The trick when washing is to grasp the bowl of the glass with your two forefingers and your thumb. This way you do not to apply any direct or twisting pressure to the fragile stem. If you do, the image at left reveals the results (as you can see a wine glass with a snapped stem offers a unique opportunity to introduce a fancy candle snuffer/one heck of an expensive dust cover to you household, so it's not all bad).

But there's more! Grasping the bowl is sometimes not enough. Sudsy water can be slippery so I always hook my baby finger around the stem loosely. A good finger curl anchors the delicate process of washing (and drying too) and secures the glass should the bowl ever slip from your busy fingers and thumb.

Obviously, stemless glasses do not allow this. They lack this kind of forgiving component. Since there's no stem, more pressure ends up being applied to the bowl and rim to garner that same sense of kitchen-sink security, or in my case, my over-protective nature and...

Snap! Oh the irony!

Lesson 1: Don't smother the things you love so that the fear of losing them is what ultimately drives them away.

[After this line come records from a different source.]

(* ===== verification/ClientGuarantee.v ===== *)
(** * What the tasks of a client guarantee each other

    [client_ok] is what every step keeps to: sessions move along their state
    machine, and what a state says of the past stays true.  A session is private to
    the connection loop until it waits for the init packet, and [connect] and
    [disconnect] exclude each other by the [operate_lock]; both are parts that a
    task owns, in the sense of [Owned].  The operations that change no such part
    are [usual]. *)

From S2P Require Import Prelude Text Async Spawner Concurrent Owned Extern ChannelCapacity Packet Codecs.
From S2P Require Import EventRegistry ClientConfig ClientState Session ClientRuntime ClientTasks.

(** The state machine of a session.  [Readying] is never entered. *)
Inductive session_edge : SessionState → SessionState → Prop :=
| session_init : session_edge Created AwaitingInit
| session_packet : session_edge AwaitingInit Initiating
| session_answer : session_edge Initiating AwaitingReady
| session_ready : session_edge AwaitingReady SessionReady
| session_closing st : session_edge st Closing
| session_closed st : session_edge st Closed.

Definition session_rank (st : SessionState) : nat :=
  match st with
  | Created => 0 | AwaitingInit => 1 | Initiating => 2 | AwaitingReady => 3 | SessionReady => 4
  | Readying => 4 | Closing | Closed => 5
  end.

Lemma session_edges_rank a b : rtc session_edge a b → session_rank a ≤ session_rank b.
Proof.
  induction 1 as [|a b c H _ IH]; [done|].
  assert (session_rank a ≤ session_rank b); [|lia]. destruct H as [| | | |st|st]; simpl; try lia; destruct st; simpl; lia.
Qed.

Section lifecycle.
Context `{T : Types} `{Cells : AtomicEnumCell} `{Chans : Mpsc} `{Nt : Notify} `{U : Urls} `{Crates : !SerdeCrates}.
Context (log2 : f64 → f64).

Abbreviation view := (seen (W := Client) (L := label) (R := reply)).
Abbreviation st_of x := (cell_get (ClientState.state x)).

(** A session that its task has shown to the others. *)
Definition live (s : nat) (w : Client) : Prop :=
  ∃ x, sessions w !! s = Some x ∧ st_of x ≠ Created.

Definition task_session (t : task) : option nat :=
  match t with
  | InitWatchdog s | ReadyWatchdog s | Ping s | OnSessionReadyTask s _ | DispatchEvent _ s _ _ _
  | RunHandler _ s _ | ReadWsStream s | WriteWsStream s => Some s
  | ConnectionLoop | SendEventMessages | DisconnectTask => None
  end.

(** The session a task serves once it is ready. *)
Definition event_session (t : task) : option nat :=
  match t with
  | OnSessionReadyTask s _ | DispatchEvent _ s _ _ _ | RunHandler _ s _ => Some s
  | _ => None
  end.

Definition task_live (t : task) (w : Client) : Prop := ∀ s, task_session t = Some s → live s w.

(** ** What the state of a session says of the frames it has read and the
    answers its handler has given, the latest first. *)

Definition read_packet (s : nat) (cfg : WsIoClientConfig) (ty : WsIoPacketType) (p : WsIoPacket)
    (a : label * reply) : Prop :=
  ∃ m, a = (WsNext s, RFrame (Some m)) ∧ carries (packet_codec cfg) m p ∧ type p = ty.

(** The init handler was given the payload of the packet, and has answered. *)
Definition init_answered (s : nat) (cfg : WsIoClientConfig) (p : WsIoPacket) (l : list (label * reply)) : Prop :=
  match init_handler cfg with
  | None => l = []
  | Some (D, _, name) => ∃ d a,
      transpose (decode_data (packet_codec cfg) D <$> data p) = Ok d ∧
      l = [(Handler s name (Any D <$> d), RData (Ok a))]
  end.

Definition greeted (s : nat) (cfg : WsIoClientConfig) (h : list (label * reply)) : Prop :=
  ∃ p a l, read_packet s cfg Init p a ∧ init_answered s cfg p l ∧ l ++ [a] `sublist_of` h.

Definition told_ready (s : nat) (cfg : WsIoClientConfig) (h : list (label * reply)) : Prop :=
  ∃ p a, read_packet s cfg Ready p a ∧ a ∈ h.

Definition session_evidence (s : nat) (cfg : WsIoClientConfig) (st : SessionState)
    (h : list (label * reply)) : Prop :=
  match st with
  | AwaitingReady => greeted s cfg h
  | SessionReady => greeted s cfg h ∧ told_ready s cfg h
  | Readying => False
  | _ => True
  end.

(** The session may handle events. *)
Definition admitted (s : nat) (v : view) : Prop :=
  greeted s (config (runtime v.1)) v.2 ∧ told_ready s (config (runtime v.1)) v.2.

(** A [disconnect] was dropped while it waited for the connection loop. *)
Definition dropped (h : list (label * reply)) : Prop := ∃ t, (Join t, RDropped) ∈ h.

Record good (v : view) : Prop := {
  good_tasks i t : tasks v.1 !! i = Some t → task_live t v.1;
  good_session s : session (runtime v.1) = Some s → live s v.1;
  good_evidence s x : sessions v.1 !! s = Some x →
    session_evidence s (config (runtime v.1)) (st_of x) v.2;
  good_stop : operate_lock (runtime v.1) = false → cell_get (status (runtime v.1)) = Stopping →
    dropped v.2;
  good_events i t s : tasks v.1 !! i = Some t → event_session t = Some s → admitted s v;
}.

(** ** What every task guarantees *)
Definition session_ok (x y : WsIoClientSession) : Prop :=
  rtc session_edge (st_of x) (st_of y) ∧ (cancelled x = true → cancelled y = true).

Record client_ok (v v' : view) : Prop := {
  ok_sessions s x : sessions v.1 !! s = Some x → ∃ y, sessions v'.1 !! s = Some y ∧ session_ok x y;
  ok_config : config (runtime v'.1) = config (runtime v.1);
  ok_tokens t : tokens v.1 !! t = Some true → tokens v'.1 !! t = Some true;
  ok_answers : ∃ h, v'.2 = h ++ v.2;
  ok_good : good v → good v';
}.

#[export] Instance session_ok_preorder : PreOrder session_ok.
Proof.
  split; [intros x; by split|]. intros x y z [? ?] [? ?]. split; [by etrans | auto].
Qed.

#[export] Instance client_ok_preorder : PreOrder client_ok.
Proof.
  split.
  - intros v. split; try done; [intros s x Hx; by exists x | by exists []].
  - intros v1 v2 v3 [S1 C1 T1 (h1 & A1) G1] [S2 C2 T2 (h2 & A2) G2]. split.
    + intros s x Hx. destruct (S1 s x Hx) as (y & Hy & ?), (S2 s y Hy) as (z & Hz & ?).
      exists z. split; [done | by etrans].
    + congruence.
    + auto.
    + exists (h2 ++ h1). by rewrite A2, A1, app_assoc.
    + auto.
Qed.

(** ** What a task may own *)
Inductive part : Set := PSession (s : nat) | POperate.

#[export] Instance part_eq_dec : EqDecision part.
Proof. solve_decision. Defined.
#[export] Instance part_countable : Countable part.
Proof.
  refine (inj_countable' (λ p, match p with PSession s => Some s | POperate => None end)
    (λ o, match o with Some s => PSession s | None => POperate end) _). by intros [].
Defined.

Definition held (k : part) (w : Client) : Prop :=
  match k with
  | PSession s => ∃ x, sessions w !! s = Some x ∧ st_of x = Created
  | POperate => operate_lock (runtime w) = true
  end.

Definition same (k : part) (w w' : Client) : Prop :=
  match k with
  | PSession s => sessions w' !! s = sessions w !! s
  | POperate => operate_lock (runtime w') = operate_lock (runtime w) ∧
      cell_get (status (runtime w')) = cell_get (status (runtime w))
  end.

#[export] Instance same_preorder k : PreOrder (same k).
Proof.
  split.
  - intros w. by destruct k.
  - intros w1 w2 w3. destruct k; simpl; [congruence|]. intros [? ?] [? ?]. split; congruence.
Qed.

Lemma same_held k w w' : same k w w' → held k w → held k w'.
Proof. destruct k; simpl; [by intros ->|]. by intros [-> _]. Qed.

(** No task finds a session gone, no payload has another type than its handler, and the
    unreachable branch is reached only after a [disconnect] was dropped. *)
Definition bad (m : string) (v : view) : Prop :=
  m ≠ "dangling session"%string ∧
  m ≠ "data type id matched handler registration but Arc::downcast failed"%string ∧
  (m = "internal error: entered unreachable code"%string → dropped v.2).

Lemma bad_stable m v v' : bad m v → client_ok v v' → bad m v'.
Proof.
  intros (Hd & He & Hu) [_ _ _ (h & Hh) _]. split_and!; [done..|]. intros Hm. destruct (Hu Hm) as [t Ht].
  exists t. rewrite Hh. apply elem_of_app. by right.
Qed.

Lemma live_stable s v v' : live s v.1 → client_ok v v' → live s v'.1.
Proof.
  intros (x & Hx & Hst) [HS _ _ _ _]. destruct (HS s x Hx) as (y & Hy & He & _).
  exists y. split; [done|]. intros E. rewrite E in He. apply session_edges_rank in He.
  destruct (st_of x); simpl in *; (done || lia).
Qed.

Lemma greeted_more s cfg st h h' :
  session_evidence s cfg st h → session_evidence s cfg st (h' ++ h).
Proof.
  assert (Hg : greeted s cfg h → greeted s cfg (h' ++ h)).
  { intros (p & a & l & Hp & Ha & Hl). exists p, a, l. split_and!; [done..|]. by apply sublist_inserts_l. }
  destruct st; simpl; [done | by apply Hg | done..| |done]. intros [Hh (p & a & Hp & Ha)].
  split; [by apply Hg|]. exists p, a. split; [done|]. apply elem_of_app. by right.
Qed.

(** ** Steps that anybody may take *)

(** A session that is shown moves on, but not past what needs evidence. *)
Definition session_plain (x y : WsIoClientSession) : Prop :=
  session_ok x y ∧ (st_of y = st_of x ∨ st_of y = Initiating ∨ st_of y = Closing ∨ st_of y = Closed) ∧
  st_of y ≠ Created.

Record plain (w w' : Client) : Prop := {
  plain_sessions s x : sessions w !! s = Some x →
    ∃ y, sessions w' !! s = Some y ∧ (y = x ∨ (st_of x ≠ Created ∧ session_plain x y));
  plain_dom s : is_Some (sessions w' !! s) → is_Some (sessions w !! s);
  plain_config : config (runtime w') = config (runtime w);
  plain_tokens t : tokens w !! t = Some true → tokens w' !! t = Some true;
  plain_tasks i t : tasks w' !! i = Some t → tasks w !! i = Some t ∨ (task_live t w ∧ event_session t = None);
  plain_session : session (runtime w') = session (runtime w) ∨ session (runtime w') = None;
  plain_lock : operate_lock (runtime w') = operate_lock (runtime w) ∧
    cell_get (status (runtime w')) = cell_get (status (runtime w));
}.

#[export] Instance plain_refl : Reflexive plain.
Proof. intros w. split; try done; [intros s x Hx; exists x; auto | auto..]. Qed.

Lemma plain_live s w w' : plain w w' → live s w → live s w'.
Proof.
  intros Hp (x & Hx & Hst). destruct (plain_sessions _ _ Hp s x Hx) as (y & Hy & [->|[_ [_ [_ Hc]]]]).
  - by exists x.
  - by exists y.
Qed.

Lemma plain_ok w w' h : plain w w' → client_ok (w, h) (w', h).
Proof.
  intros Hp. split; simpl.
  - intros s x Hx. destruct (plain_sessions _ _ Hp s x Hx) as (y & Hy & Hxy). exists y. split; [done|].
    destruct Hxy as [->|[_ [? _]]]; done.
  - apply Hp.
  - intros t. apply Hp.
  - by exists [].
  - intros [GT GS GE GL GV]. split; simpl in *.
    + intros i t Ht s Hs. eapply plain_live; [done|].
      destruct (plain_tasks _ _ Hp i t Ht) as [Hi|[Hi _]]; [by eapply GT | by apply Hi].
    + intros s Hs. eapply plain_live; [done|]. apply GS.
      destruct (plain_session _ _ Hp) as [<-|E]; [done | by rewrite E in Hs].
    + intros s y Hy. destruct (plain_dom _ _ Hp s) as [x Hx]; [by eexists|].
      destruct (plain_sessions _ _ Hp s x Hx) as (y' & Hy' & Hxy). simplify_eq.
      rewrite (plain_config _ _ Hp). specialize (GE s x Hx).
      destruct Hxy as [->|[_ [_ [[->|[->|[->| ->]]] _]]]]; done.
    + intros Hl Hst. destruct (plain_lock _ _ Hp) as [E1 E2]. apply GL; congruence.
    + intros i t s Ht Hs. unfold admitted. simpl. rewrite (plain_config _ _ Hp).
      destruct (plain_tasks _ _ Hp i t Ht) as [Hi|[_ Hi]]; [by eapply GV | by rewrite Hi in Hs].
Qed.

Lemma answer_ok w h l r : client_ok (w, h) (w, (l, r) :: h).
Proof.
  split; simpl; try done.
  - intros s x Hx. by exists x.
  - by exists [(l, r)].
  - intros [GT GS GE GL GV]. split; simpl in *; [done..| | |].
    + intros s x Hx. apply (greeted_more _ _ _ _ [_]). by apply GE.
    + intros H1 H2. destruct (GL H1 H2) as [t Ht]. exists t. by right.
    + intros i t s Ht Hs. apply (greeted_more s (config (runtime w)) SessionReady h [_]). by eapply GV.
Qed.

Lemma plain_same k w w' : plain w w' → held k w → same k w w'.
Proof.
  intros Hp. destruct k; simpl; [|intros _; apply Hp]. intros (x & Hx & Hst).
  destruct (plain_sessions _ _ Hp s x Hx) as (y & Hy & [->|[Hne _]]); [|by destruct Hne]. by rewrite Hx.
Qed.

(** ** The primitive operations *)
Lemma plain_se_set s f w :
  (∀ x, sessions w !! s = Some x → f x = x ∨ (st_of x ≠ Created ∧ session_plain x (f x))) → plain w (se_set s f w).
Proof.
  intros Hf. split; simpl; auto.
  - intros i x Hx. rewrite lookup_alter. case_decide; [subst|by exists x; auto].
    rewrite Hx. simpl. exists (f x). split; [done | by apply Hf].
  - intros i. by rewrite lookup_alter_is_Some.
Qed.

(** Fields of a session other than its state. *)
Lemma plain_se_field s f w :
  live s w → (∀ x, st_of (f x) = st_of x ∧ (cancelled (f x) = cancelled x ∨ cancelled (f x) = true)) →
  plain w (se_set s f w).
Proof.
  intros (x & Hx & Hst) Hf. apply plain_se_set. intros x' Hx'. simplify_eq. right. split; [done|].
  destruct (Hf x) as [Hs Hc]. split; [split; [by rewrite Hs|]|rewrite Hs; auto].
  intros Ht. destruct Hc as [-> | ->]; auto.
Qed.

Lesson 2: [insert instructions on how to wash stemless glasses here]


Sonadora said...

Oh no, your poor glass! I thought those were so nifty when they first appeared on your blog!

Marcus said...

Hey Sona!

Another reason it's good to have blog!

Joe said...

I hope I was not involved with this incident - perhaps a bottle of cab franc 15% alcohol was the culprit?

David McDuff said...

Would you believe I've never broken a glass while washing??? Sorry for your loss, Marcus. You could always just replace the broken bowl, at much less expense, with a comfy pair of eye shades. They'll come in handy for overnight flights as well.

RougeAndBlanc said...

Marcus, fear not!
I think the black riedels is available at Amazon:


Are these the same as yours?
Happy Halloween.

Marcus said...

Hi RandB:

Yes, this is the one: http://tinyurl.com/27nthr.

David, I like your keen sense for repurposing its remains!

Joe, no worries -- this happened several days before your arrival.

Kelly said...

Oh, that's a crying shame. Poor glasses!